В тот же день он пожаловал к Екатерине Матвеевне. Жила она в знаменитом доме ста роялей. Самозванцев в силу своей профессиональной деятельности бывал в этом доме, расследуя криминальные происшествия. Некоторые из них хранились в памяти. Например, ограбление композитора, в фамилии которого прятался "писец". Среди прочего, кстати, из квартиры этого песенника унесли песцовую шубу его супруги. Или другой вопиющий случай, когда сын величайшего композитора нашей эпохи избил жену, и она своими криками помешала другим жильцам выполнять свою сугубо профессиональную деятельность.
     Седые волосы Екатерины Матвеевны были схвачены чёрной лентой - она уже знала о трагической гибели Елизаветы Никитичны.
     - Лизонька была моей последней подругой, - сказала гражданка Супрун. - Как жить без общения с нею даже не представляю.
     - А как себя чувствует Агнесса Павловна? – спросил Платон Ильич. Агнессой Павловной звали избитую некогда женщину.
     - Превосходно! – ответила Екатерина Матвеевна. – Что с ней станется – мужа посадили, она и хвост распустила.
    - Да какой у неё хвост – одно название: атавистический отросток
    - А не скажите, - попробовала было возразить Екатерина Матвеевна, но Платон Ильич пресёк развитие этой темы и начал задавать ей заранее сформулированные вопросы.
     - Скажите, как часто вы встречались с Елизаветой Никитичной?
     - В последнее время не часто – года, знаете ли, берут своё. А вот созванивались ежедневно, иногда по несколько раз на день.
    И тогда он спросил её о том, о чём уже спрашивал Тимофея:
     - А вчера, значит, потребовалась личная встреча?
     - Это была её инициатива, - ответила Екатерина Матвеевна.
     - И о чём вы с ней беседовали?
     - Она рассказала, что накануне раскладывала пасьянс, и карты предсказали ей дальнюю дорогу.
     - Куда именно не сообщила? В какую такую страну? – не без ехидства поинтересовался Пётр Ильич Самозванцев.
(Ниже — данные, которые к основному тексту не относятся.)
(* ===== verification/CcuCswp.v ===== *)
(** The commands of the client utility ([ccu_cswp.cpp]): the transport
    configuration file, setting up and cleaning up the client, the register and
    memory commands with the division of memory accesses into requests, and the
    dispatch of [main.cpp].

    A command runs in the monad [E (world T)]: an early return with an error
    code is a failure, an escaping exception or the end of the process is
    undefined ([None]).  A call of a function of [ccu_out.cpp] is [print] with a
    value of type [output], which [CcuOut.v] turns into text; the lines that
    only name the function that failed are left out. *)
From S2P Require Import Prelude Wire CswpTypes CswpBuffer Memory ClientCommands ClientState ClientComplete ClientTransact ClientApi CcuIn PlatIf.

Definition CCU_CFG_FILE_ERR : Z := 0x0800.
Definition CCU_CMD_NOT_SUPPORTED : Z := 0x0801.
Definition CCU_USB_RUNTIME_EXCEPTION : Z := 0x0802.
Definition CCU_UNKNOWN_EXCEPTION : Z := 0x0803.
Definition CCU_BAD_CMD_ARG : Z := 0x0804.
Definition CCU_FILEIO_ERR : Z := 0x0805.
Definition CCU_MALLOC_ERR : Z := 0x0806.
Definition CCU_SIG_HANDLE_ERR : Z := 0x0807.
Definition CCU_TBUF_NOT_FOUND_ERR : Z := 0x0808.
Definition CCU_BATCH_OPS_ERR : Z := 0x0809.
Definition CCU_ETR_END_OF_DATA : Z := 0x080a.

Definition MAX_NUM_DEVICES : Z := 3.
Definition MAX_DEV_NAME_LEN : Z := 50.
Definition MAX_DEV_TYPE_LEN : Z := 30.
Definition MAX_SERVER_NAME_LEN : Z := 50.
Definition CLIENT_PROTOCOL_V : Z := 0x100.
Definition CLIENT_ID_STR : list Z := bytes_of "CSWP_CLIENT_UTIL".
Definition MAX_SYS_DESC_LEN : Z := 5242880.
Definition MAX_ASYNC_MSG_LEN : Z := 1024.
Definition DEV0_REG_COUNT : Z := 4.
Definition MAX_REG_INFO_ARR_SZ : Z := 7200.
Definition MEM_MAX_RW_SZ : Z := 16352.
Definition MAX_NUM_SUBREQ : nat := 4.

(** ** The transport configuration file *)

(** The lines that [getline] yields. *)
Fixpoint file_lines (cur : list Z) (l : list Z) : list (list Z) :=
  match l with
  | [] => if decide (cur = []) then [] else [cur]
  | 10 :: l' => cur :: file_lines [] l'
  | c :: l' => file_lines (cur ++ [c]) l'
  end.

Fixpoint split_eq (key : list Z) (l : list Z) : option (list Z * list Z) :=
  match l with
  | [] => None
  | 61 :: v => Some (key, v)
  | c :: l' => split_eq (key ++ [c]) l'
  end.

Definition cfg_line (m : gmap (list Z) (list Z)) (line : list Z) : gmap (list Z) (list Z) :=
  match line with
  | [] => m
  | 35 :: _ => m
  | _ => match split_eq [] line with Some (k, v) => <[k := v]> m | None => m end
  end.

Inductive cfg_result (A : Type) :=
  | CfgVal (a : A)
  | CfgErr
  | CfgThrow.
Arguments CfgVal {A}.
Arguments CfgErr {A}.
Arguments CfgThrow {A}.

(** [stoi(s, nullptr, base)] throws when there is no number or it is not an
    [int]. *)
Definition stoi (base : Z) (s : list Z) : cfg_result Z :=
  let (neg, s) := take_sign (skip_space s) in
  let ds := match s with
            | 48 :: x :: s' =>
                if (base =? 16) && ((x =? 120) || (x =? 88)) then
                  match digit_run hex_digit s' with [] => [0] | ds => ds end
                else digit_run (if base =? 16 then hex_digit else dec_digit) s
            | _ => digit_run (if base =? 16 then hex_digit else dec_digit) s
            end in
  if decide (ds = []) then CfgThrow
  else
    let v := if neg then - digits_val base ds else digits_val base ds in
    if (- 2 ^ 31 <=? v) && (v <? 2 ^ 31) then CfgVal v else CfgThrow.

Definition stoi_or (base dflt : Z) (s : option (list Z)) : cfg_result Z :=
  match s with Some s => stoi base s | None => CfgVal dflt end.

#[export] Instance cfg_bind : MBind cfg_result := fun A B f r =>
  match r with CfgVal a => f a | CfgErr => CfgErr | CfgThrow => CfgThrow end.
#[export] Instance cfg_ret : MRet cfg_result := fun A a => CfgVal a.

(** The value that must be present. *)
Definition cfg_find (m : gmap (list Z) (list Z)) (key : string) : cfg_result (list Z) :=
  match m !! bytes_of key with Some v => CfgVal v | None => CfgErr end.

(** [file] is the file in the current directory or, when that is missing, the
    one next to the program. *)
Definition parse_transport_cfg_file (file : option (list Z)) : cfg_result transport_cfg_t :=
  match file with
  | None => CfgErr
  | Some bytes =>
      let m := fold_left cfg_line (file_lines [] bytes) ∅ in
      type ← cfg_find m "type";
      if bool_decide (type = bytes_of "tcp") then
        ipaddr ← cfg_find m "ipaddr";
        portid ← stoi_or 10 8080 (m !! bytes_of "port");
        mret (mkCfg type 0 0 0 0 [] ipaddr portid)
      else if bool_decide (type = bytes_of "usb") then
        vid ← cfg_find m "vid"; vid ← stoi 16 vid;
        pid ← cfg_find m "pid"; pid ← stoi 16 pid;
        iid ← stoi_or 16 0 (m !! bytes_of "iid");
        sid ← stoi_or 16 0 (m !! bytes_of "sid");
        mret (mkCfg type vid pid iid sid (default [] (m !! bytes_of "serial")) [] 8080)
      else CfgErr
  end.

Example cfg_tcp :
  parse_transport_cfg_file (Some (bytes_of "# test
type=tcp
ipaddr=127.0.0.1
port=9000
")) = CfgVal (mkCfg (bytes_of "tcp") 0 0 0 0 [] (bytes_of "127.0.0.1") 9000).
Proof. vm_compute. reflexivity. Qed.

Example cfg_bad_port :
  parse_transport_cfg_file (Some (bytes_of "type=tcp
ipaddr=127.0.0.1
port=http")) = CfgThrow.
Proof. vm_compute. reflexivity. Qed.

(** ** Division of a memory access into requests *)

(** The access size of [create_mem_subreqs] and the size of the request. *)
Definition subreq_shape (devID num_bytes : Z) : Z * cswp_access_size_t :=
  if 8 <=? num_bytes then
    if devID =? 0 then (num_bytes / 4 * 4, CSWP_ACCESS_SIZE_32)
    else (num_bytes / 8 * 8, CSWP_ACCESS_SIZE_64)
  else if 4 <=? num_bytes then (num_bytes / 4 * 4, CSWP_ACCESS_SIZE_32)
  else if 2 <=? num_bytes then (num_bytes / 2 * 2, CSWP_ACCESS_SIZE_16)
  else (1, CSWP_ACCESS_SIZE_8).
     - Нет, но дорога выпала дальняя, и Лизанька терялась в догадках – к чему бы это? Денег на путешествие у неё нет… - Екатерина Матвеевна на мгновение запнулась, а потом продолжила своё повествование: - Вернее, не было (шмыгнула носом). Просить у Тимофея она ни за что бы не стала. Я могла бы предложить ей материальную помощь, но посчитала, что карты вещь не серьёзная – врут почти так же, как люди. И вообще, никогда не признавала азартные игры, а пасьянс одна из них. – И поинтересовалась – в свою очередь: - У вас голова болит?
     - Нет, - сказал Самозванцев, потирая виски, - но на меня почему-то давит ваш дом. Вот и потолки высоченные, а всё равно давит… - И подумал: "Интересно, сколько стоит эта квартира? В прежние годы ничего подобного в голову не пришло бы", а вслух спросил: - Где Елизавета Никитична могла взять отраву?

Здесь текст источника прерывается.